I don’t follow the logic but am amused by it, so I let it pass. I’ve been to a rub and tug too. It’s just been about ten years since and I did it twice in my life. I haven’t waved it in a few times a week like a turkey sandwich. “Okay, so what’s reason number two?”

“Number two is a little more complicated.” Here we go. “You have to switch roles in your head. If my fiancée had an itch and she went to some Asian guy, or gal, therapist who gave her a massage, then fingered her to orgasm to help her relax and feel good, I wouldn’t care. I don’t feel an ounce of jealousy over that. It just makes her happier and better able to deal with me.”

I find myself smiling while listening to this. I haven’t yet decided if it is sheer lunacy or if there is some twisted genius in what this kid is saying. Jerry has leaned back, slowly nodding, while Ron has an “amen, brother” look on his face. Frank looks confused. The silence from all of us lasts long enough that William just continues.

“Anyway, it’s not cheating. Because, what is cheating? Cheating is an affair with someone you know, a personal relationship. Not a professional relationship. An anonymous hooker or massage gal is not cheating.”

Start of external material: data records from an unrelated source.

(** * Kaleidoscope front end: lexer and precedence-climbing parser

    A shallow embedding of [lexer.h], [ast.h] and [parser.h].  The C++
    globals ([LastChar], [IdentifierStr], [NumVal], [CurTok],
    [BinopPrecedence]) together with standard input and the diagnostic
    stream form one explicit [state] record that every operation threads.

    - Standard input is a finite string; once it is exhausted [getchar]
      keeps returning [EOF].
    - [int] values (characters, tokens, precedences) are integers of [Z];
      the only arithmetic on them is [tokPrec + 1] on a stored precedence.
    - [double] is binary64 in the [spec_float] representation, and
      [strtod] rounds the decimal it reads to the nearest double.
    - [std::map<char, int>] is a [gmap ascii Z]; [operator[]] inserts a
      zero entry for an absent key, as in the source.
    - Loops that read characters recurse on the remaining input; the
      recursive-descent functions carry a fuel argument, and running out
      of fuel (an outer [None]) is kept apart from a parse failure (the
      source's [nullptr], an inner [None]).
    - Every [std::make_unique] is recorded in the state, so that a run
      shows which nodes it constructed. *)

From Stdlib Require Import ZArith String Ascii List Lia Bool.
From Stdlib Require Import Floats.SpecFloat.
From stdpp Require Import gmap strings.

Local Open Scope string_scope.
Local Open Scope Z_scope.
Set Warnings "-register-all".

(** * The embedding *)

(** ** The C library pieces the lexer relies on *)

Module Ctype.

(** [EOF] as returned by [getchar]; it differs from every character
    code [0..255]. *)
Definition EOF : Z := -1.

(** Classification in the "C" locale (the program never calls
    [setlocale]).  Each predicate is false at [EOF]. *)
Definition isspace (c : Z) : bool := (c =? 32) || ((9 <=? c) && (c <=? 13)).
Definition isdigit (c : Z) : bool := (48 <=? c) && (c <=? 57).
Definition isalpha (c : Z) : bool :=
  ((65 <=? c) && (c <=? 90)) || ((97 <=? c) && (c <=? 122)).
Definition isalnum (c : Z) : bool := isalpha c || isdigit c.
Definition isascii (c : Z) : bool := (0 <=? c) && (c <=? 127).

(** Character codes: [getchar] returns the byte as a non-negative int. *)
Definition code (a : ascii) : Z := Z.of_N (N_of_ascii a).
Definition chr (c : Z) : ascii := ascii_of_N (Z.to_N c).

End Ctype.
Import Ctype.

Module Strtod.

(** [double] is IEEE-754 binary64, in the kernel-independent
    [spec_float] representation. *)
Definition double : Type := spec_float.
Definition prec : Z := 53.
Definition emax : Z := 1024.

(** Decimal digits of a string prefix: returns the accumulated integer,
    the number of digits read and the rest of the string. *)
Fixpoint digits (s : string) (acc : Z) (n : Z) : Z * Z * string :=
  match s with
  | String a rest =>
      if isdigit (code a) then digits rest (10 * acc + (code a - 48)) (n + 1)
      else (acc, n, s)
  | EmptyString => (acc, n, s)
  end.

(** The correctly rounded (to nearest, ties to even) binary64 value of
    [m / 10^k] for [0 <= m] and [0 <= k]. *)
Definition of_decimal (m k : Z) : double :=
  match m with
  | Z0 => S754_zero false
  | _ =>
      let '(q, e, l) := SFdiv_core_binary prec emax m 0 (10 ^ k) 0 in
      binary_round_aux prec emax false q e l
  end.

(** [strtod(s, 0)] on the strings the lexer builds (characters among
    [0-9] and '.'): the longest prefix of the shape digits, optional
    point, digits is converted; with no digit at all no conversion is
    performed and the result is zero. *)
Definition strtod (s : string) : double :=
  let '(ip, ni, rest) := digits s 0 0 in
  let '(m, nf) :=
    match rest with
    | String "."%char frac => let '(m, nf, _) := digits frac ip 0 in (m, nf)
    | _ => (ip, 0)
    end in
  if (ni + nf =? 0) then S754_zero false else of_decimal m nf.

(** The double nearest to an integer, for writing expected values. *)
Definition of_Z (z : Z) : double := of_decimal z 0.

End Strtod.
Import Strtod.

(** ** ast.h *)

Inductive ExprAST : Type :=
| NumberExprAST (value : double)
| VariableExprAST (name : string)
| BinaryExprAST (op : ascii) (LHS RHS : ExprAST)
| CallExprAST (callee : string) (args : list ExprAST).

Record PrototypeAST : Type :=
  mkPrototypeAST { proto_name : string; proto_args : list string }.

Record FunctionAST : Type :=
  mkFunctionAST { prototype : PrototypeAST; body : ExprAST }.

(** The classes of [ast.h]; every [std::make_unique<...>] is recorded in
    the state under its class, so that a run tells which nodes it built,
    also the ones it dropped on a failure path. *)
Inductive NodeKind : Type :=
| NumberNode | VariableNode | BinaryNode | CallNode | PrototypeNode | FunctionNode.
Lemma cli_exit_codes_witness :
  (exists w', MigrateSchema.main ["migrate_schema.py"] Example.disk
              = (IO.Returned 2, w')
              /\ IO.reads w' = IO.reads Example.disk)
  /\ (exists e w', MigrateSchema.main
                     ["migrate_schema.py"; "object.json"; "out.json"] Example.disk
                   = (IO.Uncaught e, w')
                   /\ IO.exit_status (IO.Uncaught e) <> 0
                   /\ IO.files w' = IO.files Example.disk)
  /\ (exists w', MigrateSchema.main
                   ["migrate_schema.py"; "towns.json"; "out.json"] Example.disk
                 = (IO.Returned 0, w'))
  /\ (exists w', ApplyUrlCheckSummary.main
                   ["apply_url_check_summary.py"; "towns.json"; "checks.csv";
                    "out.json"] Example.disk
                 = (IO.Returned 0, w'))
  /\ (exists w', Rediscover.main Example.dead_web Example.flat_scoring
                   ["rediscover_employment_links.py"; "towns.json"; "out.json";
                    "report.csv"] Example.disk
                 = (IO.Returned 0, w')).
Proof.
  destruct (cli_exit_codes Example.dead_web Example.flat_scoring)
    as ((Musage & Mabort & Mok) & (_ & _ & Aok) & (_ & _ & Rok)).
  repeat split.
  - destruct (Musage ["migrate_schema.py"] Example.disk) as (w' & Hm & _ & _ & Hr & _);
      [discriminate|].
    by exists w'.
  - destruct (Mabort ["migrate_schema.py"; "object.json"; "out.json"] Example.disk
                "object.json" "{}" (VObj ∅)) as (e & w' & Hm & He & Hf & _);
      [reflexivity|reflexivity|vm_compute; reflexivity|vm_compute; reflexivity
      |discriminate|].
    by exists e, w'.
  - destruct (Mok "migrate_schema.py" "towns.json" "out.json" "[]" [] Example.disk)
      as (w' & Hm & _); [vm_compute; reflexivity|vm_compute; reflexivity|].
    by exists w'.
  - destruct (Aok "apply_url_check_summary.py" "towns.json" "checks.csv" "out.json"
                "[]" "Town,Field,Status" [] [] O Example.disk)
      as (w' & Hm & _);
      [vm_compute; reflexivity|vm_compute; reflexivity|vm_compute; reflexivity
      |vm_compute; reflexivity|].
    by exists w'.
  - destruct (Rok "rediscover_employment_links.py" "towns.json" "out.json"
                "report.csv" "[]" [] Example.disk)
      as (w' & Hm & _); [vm_compute; reflexivity|vm_compute; reflexivity|].
    by exists w'.
Defined.

Lemma crawl_tie_break_witness :
  Rediscover.select_candidate Example.flat_scoring "http://ashford.gov/"
    [Example.link_long; Example.link_short]
  = Some (1%nat, Example.link_short)
  /\ Rediscover.select_candidate Example.flat_scoring "http://ashford.gov/"
       [Example.link_short; Example.link_short]
     = Some (0%nat, Example.link_short).
Proof.
  split.
  - destruct (crawl_tie_break Example.flat_scoring "http://ashford.gov/" [])
      as (_ & _ & _ & Hpair).
    rewrite (Hpair Example.link_long Example.link_short) by reflexivity.
    vm_compute. reflexivity.
  - destruct (crawl_tie_break Example.flat_scoring "http://ashford.gov/" [])
      as (_ & _ & _ & Hpair).
    rewrite (Hpair Example.link_short Example.link_short) by reflexivity.
    vm_compute. reflexivity.
Defined.

End Samples.

(** * Further properties of the scripts *)

(** ** migrate_schema.py: what a migration touches *)

Section MigrateMore.
Context `{Runtime}.
Import MigrateSchema.

Lemma is_Some_insert (m : gmap string value) (j k : string) (v : value) :
  is_Some (m !! k) -> is_Some (<[j := v]> m !! k).
Proof.
  intros Hk. destruct (decide (j = k)) as [->|Hne].
  - rewrite lookup_insert_eq. eauto.
  - by rewrite lookup_insert_ne.
Qed.

Lemma set_town_website_is_Some home (s : gmap string value * nat) (k : string) :
  is_Some (s.1 !! k) -> is_Some ((set_town_website home s).1 !! k).
Proof.
  intros Hk. unfold set_town_website.
  destruct home as [h|]; [|done]. destruct (_ && _); [|done].
  by apply is_Some_insert.
Qed.

Lemma freeze_original_is_Some field (s : gmap string value * nat) (k : string) :
  is_Some (s.1 !! k) -> is_Some ((freeze_original field s).1 !! k).
Proof.
  intros Hk. unfold freeze_original.
  destruct (s.1 !! (field ++ " (original)")); [done|].
  destruct (get s.1 field); try done. by apply is_Some_insert.
Qed.

(** X1.  The migration of a record removes no key and assigns at most the
    Town Website and the two frozen copies: under every other key (the town
    name, the two current URLs, the metadata) the record holds what it held
    before. *)
Theorem migrate_keeps_keys (rec : gmap string value) (n : nat) (k : string) :
  (k ∉ Frame.migrate_keys -> (migrate_record (rec, n)).1 !! k = rec !! k)
  /\ (is_Some (rec !! k) -> is_Some ((migrate_record (rec, n)).1 !! k)).
Proof.
  unfold migrate_record. split.
  - unfold Frame.migrate_keys. rewrite !not_elem_of_cons. intros (Htw & He & Ha & _).
    rewrite !freeze_original_lookup_other by done.
    by rewrite set_town_website_lookup_other.
  - intros Hk. do 2 apply freeze_original_is_Some.
    by apply set_town_website_is_Some.
Qed.

Lemma set_town_website_counter home (s : gmap string value * nat) :
  set_town_website home s = s
  \/ ((set_town_website home s).2 = S s.2
      /\ (set_town_website home s).1 !! "Town Website" <> s.1 !! "Town Website"
      /\ exists v, (set_town_website home s).1 = <["Town Website" := v]> s.1).
Proof.
  unfold set_town_website. destruct home as [h|]; [|by left].
  destruct (PyStr.truthy h && differs_from_str (get s.1 "Town Website") h) eqn:E;
    [|by left].
  right. simpl. split; [done|]. split; [|eauto].
  rewrite lookup_insert_eq. intros Heq. symmetry in Heq.
  apply andb_prop in E as [_ Hd]. unfold differs_from_str in Hd.
  rewrite (get_lookup _ _ _ Heq) in Hd.
  by rewrite String.eqb_refl in Hd.
Qed.

Lemma freeze_original_counter field (s : gmap string value * nat) :
  freeze_original field s = s
  \/ ((freeze_original field s).2 = S s.2
      /\ s.1 !! (field ++ " (original)") = None
      /\ is_Some ((freeze_original field s).1 !! (field ++ " (original)"))).
Proof.
  unfold freeze_original.
  destruct (s.1 !! (field ++ " (original)")) eqn:E; [by left|].
  destruct (get s.1 field); try by left.
  right. simpl. rewrite lookup_insert_eq. eauto.
Qed.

He says this with the tone of a philosopher, like he’s quoting an important passage. The philosophy of William. A one-woman-and-many-hookers man. I turn and get another drink. Not only did Frank not kill the conversation, but we just brought back a red-light district Frankenstein. I’m still pondering William’s theory of personal versus professional cheating, or noncheating. I’m struggling to connect the dots. Good for him if he can get some mileage out of professional noncheating and make it work. I can allow that he is on to something in that there are degrees between the two. I don’t think I could handle being on the receiving end of my wife having an affair and actually developing another relationship that had more meaning than just scratching an itch.

From this happy thought I begin to suffer from another bout of the syndrome I have recently begun to call “what am I doing in a bar with a bunch of twenty-five-year-olds when I’m thirty-five.” Bourbon always helps amplify my mood, for good or ill. In the last twenty minutes it’s been heading down, and fast. This is my career. By day I sell paper from companies whose business I don’t fully understand and could never run. By night, this. I’ve developed no real talents. A few people report to me, but the extent of my management skills is to give them a hard time over cocktails. Every time I think I need to get out and do something else, that thought is followed up with the realization that there is nothing else. What the hell else can I do? This job is all I’ve done for more than a dozen years and I have no other skill, if you can even call this a skill. At least I’m making some money. At thirty-five is it too late to pull out and switch careers? I think better never than late.

“Guys, I feel like crap. I’m going to pull the rip cord and get home.”

“What!” in chorus. “Come on. A couple more drinks and we’ll head over to Scores. We’re already on the East Side.” Jerry attempts the argument of geographic convenience after having dragged us all the way uptown. Home is downtown and farther west, so there isn’t any advantage for me. Plus it has gotten hard to expense strip club bills and we’d probably have to come out of pocket. And I really do feel like crap.

“Not tonight, guys. Enjoy the club, I’m out.” I bolt for the door before they can mount another argument.





3 | ON A PATH


November 15, 2005

I GET IN A CAB AND REST ONE SIDE OF MY FOREHEAD against the glass window. It’s about twenty minutes from J. G. Melon to home. I watch a few pedestrians that we pass on the sidewalk, then close my eyes and my mind drifts. I remember my first time at Bear Stearns when I interviewed and got the job. It’s the kind of memory people can have that feels like yesterday and also another lifetime. The winter of 1992 is my senior year. I drive to Manhattan in my Explorer that has 190,000 miles on it and is worth less than what I pay the garage to park it for three days in the city.